■ Task objective ■
What is needed here is an exact repetition of the records below, beginning at the line that has "(group_allowed context req (w_db w) /\" and stopping after the line that has "(sg_from_user_id req) (sg_client_sequence_id req) (group_record".

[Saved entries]
Lemma getGroupById_run g w r w' :
  getGroupById E g w = Some (r, w') -> is_some r = true ->
  exists x, x ∈ groups (w_db w) /\ g_id x = g.
Proof.
  unfold getGroupById. intros H Hr. destruct (read_row_run _ _ _ _ _ H) as [->| ->]; [|done].
  destruct (sql_first _ _) as [x|] eqn:Hq; [|done]. apply sql_first_spec in Hq as [? ?%Z.eqb_eq].
  by exists x.
Qed.

(** The members of a group, in the order the service lists them. *)
Definition member_ids (d : Db) (gid : Z) : list Z :=
  map gm_user_id (sort_by (fun a b => gm_user_id a <=? gm_user_id b)
    (sql_select (fun m => gm_group_id m =? gid) (group_members d))).

Lemma SendGroupMessage_run context req w resp w' :
  SendGroupMessage E svc context req w = Some (resp, w') ->
  refusal w w' resp \/
  (group_allowed context req (w_db w) /\
   ((exists m, sg_client_sequence_id req <> 0 /\ m ∈ messages (w_db w) /\
        same_sequence (sg_from_user_id req) (sg_client_sequence_id req) m = true /\
        resp = replayed (sg_request_id req) m /\ same_store w w')
    \/
    (exists members w1 w2, (members = member_ids (w_db w) (sg_group_id req) \/ members = []) /\
      same_store w w1 /\ store_and_answer (sg_request_id req)
        (sg_from_user_id req) (sg_client_sequence_id req) (group_record req)
        (fun mid now => upsertGroupConversationForMembers_conn E
           (ConversationId.group (sg_group_id req)) (sg_group_id req) (sg_from_user_id req)
           members mid (buildPreview (sg_content req)) now)
        (ms_topic_group svc) "nebula_message_send_group_success_total" w1 = Some (resp, w2) /\
      same_store w2 w'))).
Proof.
  unfold SendGroupMessage. cbv zeta. intros H.
  destruct (authorized svc context) eqn:Ha; cbn [negb] in H.
  2:{ left. munfold H. simplify_eq/=. split_and!; done. }
  apply with_trace_run in H as (w1&w2&Hs1&H&Hs2).
  apply run_bind_Some in H as ([]&w3&H3&H). pose proof (quiet _ _ _ H3) as Hs3.
  assert (same_store w w3) as Hs by (by etrans). clear Hs1 Hs3 H3 w1.
  destruct (ms_invalidDeps svc); [refused_by H|].
  destruct (_ || _) eqn:Hz; [refused_by H|]. bools.
  destruct (validateContent _ _ _) as [r|] eqn:Hv.
  { left. munfold H. simplify_eq/=. unfold validateContent in Hv.
    repeat case_match; simplify_eq/=; (split_and!; [store_chain|done|done]). }
  apply validateContent_none in Hv.
  apply run_bind_Some in H as (known&w4&H4&H). pose proof (quiet _ _ _ H4) as Hs4.
  destruct known; cbn [negb] in H; [|refused_by H]. apply has_user_run in H4; [|done].
  apply run_bind_Some in H as (g&w5&H5&H). pose proof (quiet _ _ _ H5) as Hs5.
  destruct (is_some g) eqn:Hg; cbn [negb] in H; [|refused_by H].
  apply getGroupById_run in H5; [|done].
  apply run_bind_Some in H as (mb&w6&H6&H). pose proof (quiet _ _ _ H6) as Hs6.
  destruct mb; cbn [negb] in H; [|refused_by H]. apply isMember_run in H6; [|done].
  right. rewrite (proj1 Hs) in H4. rewrite (proj1 Hs4), (proj1 Hs) in H5.
  rewrite (proj1 Hs5), (proj1 Hs4), (proj1 Hs) in H6.
  split; [unfold group_allowed; by split_and!|].
  apply run_bind_Some in H as (members&w7&H7&H). pose proof (quiet _ _ _ H7) as Hs7.
  assert (same_store w w7) as Hs' by store_chain.
  assert (members = member_ids (w_db w) (sg_group_id req) \/ members = []) as Hmem.
  { apply read_rows_run in H7. replace (w_db w) with (w_db w6); [exact H7|].
    rewrite <- (proj1 Hs'). symmetry. exact (proj1 Hs7). }
  apply run_bind_Some in H as (p&w9&H10&H). pose proof (quiet _ _ _ H10) as Hs10.
  destruct p as [m|].
  - left. destruct (find_persisted_run _ _ _ _ _ H10 m eq_refl) as (?&Hin&?).
    rewrite (proj1 Hs') in Hin. munfold H. simplify_eq/=. exists m.
    split_and!; [done..|]. etrans; [exact Hs'|]. by etrans.
  - right. exists members, w9, w2. split_and!; [exact Hmem|by etrans|exact H|exact Hs2].
Qed.

(** Both handlers end as [send_outcome] says, and only an allowed request is
    answered with success or changes the tables. *)
Lemma single_outcome context req w resp w' :
  (forall i, 0 < env_clock E i) -> w_tx w = None ->
  SendSingleMessage E svc context req w = Some (resp, w') ->
  w_tx w' = None /\
  send_outcome (ss_request_id req) (ss_from_user_id req) (ss_client_sequence_id req)
    (single_record req) (single_upserts req) (ms_topic_single svc) (w_db w) (w_db w') resp /\
  (r_code (s_response resp) = 0 \/ w_db w' <> w_db w -> single_allowed context req (w_db w)).
Proof.
  intros Hclk Ht H. destruct (SendSingleMessage_run _ _ _ _ _ H) as [(Hs&Hc&Hm)|(Hok&Hcase)].
  { destruct Hs as [Hd Ht']. split_and!; [congruence|by apply send_refused|]. by intros [?|?]. }
  destruct Hcase as [(m&?&?&?&?&[Hd Ht'])|(w1&w2&[Hd1 Ht1]&HS&[Hd2 Ht2])].
  - split_and!; [congruence|by eapply send_replayed|done].
  - eapply (store_and_answer_run _ _ _ _ _ (single_upserts req)) in HS as [Ht3 HS];
      [|done|congruence|done|intros; apply upsertSingle_step].
    rewrite <- Hd2 in HS. rewrite Hd1 in HS. split_and!; [congruence|exact HS|done].
Qed.

Lemma group_outcome context req w resp w' :
  (forall i, 0 < env_clock E i) -> w_tx w = None ->
  SendGroupMessage E svc context req w = Some (resp, w') ->
  w_tx w' = None /\
  (exists members, (members = member_ids (w_db w) (sg_group_id req) \/ members = []) /\
     send_outcome (sg_request_id req) (sg_from_user_id req) (sg_client_sequence_id req)
       (group_record req) (group_upserts req members) (ms_topic_group svc) (w_db w) (w_db w') resp) /\
  (r_code (s_response resp) = 0 \/ w_db w' <> w_db w -> group_allowed context req (w_db w)).
Proof.
  intros Hclk Ht H. destruct (SendGroupMessage_run _ _ _ _ _ H) as [(Hs&Hc&Hm)|(Hok&Hcase)].
  { destruct Hs as [Hd Ht']. split_and!; [congruence| |by intros [?|?]].
    exists []. split; [by right|]. by apply send_refused. }
  destruct Hcase as [(m&?&?&?&?&[Hd Ht'])|(members&w1&w2&Hmem&[Hd1 Ht1]&HS&[Hd2 Ht2])].
  - split_and!; [congruence| |done]. exists []. split; [by right|]. by eapply send_replayed.
  - eapply (store_and_answer_run _ _ _ _ _ (group_upserts req members)) in HS as [Ht3 HS];
      [|done|congruence|done|intros; apply upsertGroup_step].
    rewrite <- Hd2 in HS. rewrite Hd1 in HS. split_and!; [congruence| |done].
    by exists members.
Qed.

End Reads.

■ Task result ■
  (group_allowed context req (w_db w) /\
   ((exists m, sg_client_sequence_id req <> 0 /\ m ∈ messages (w_db w) /\
        same_sequence (sg_from_user_id req) (sg_client_sequence_id req) m = true /\
        resp = replayed (sg_request_id req) m /\ same_store w w')
    \/
    (exists members w1 w2, (members = member_ids (w_db w) (sg_group_id req) \/ members = []) /\
      same_store w w1 /\ store_and_answer (sg_request_id req)
        (sg_from_user_id req) (sg_client_sequence_id req) (group_record req)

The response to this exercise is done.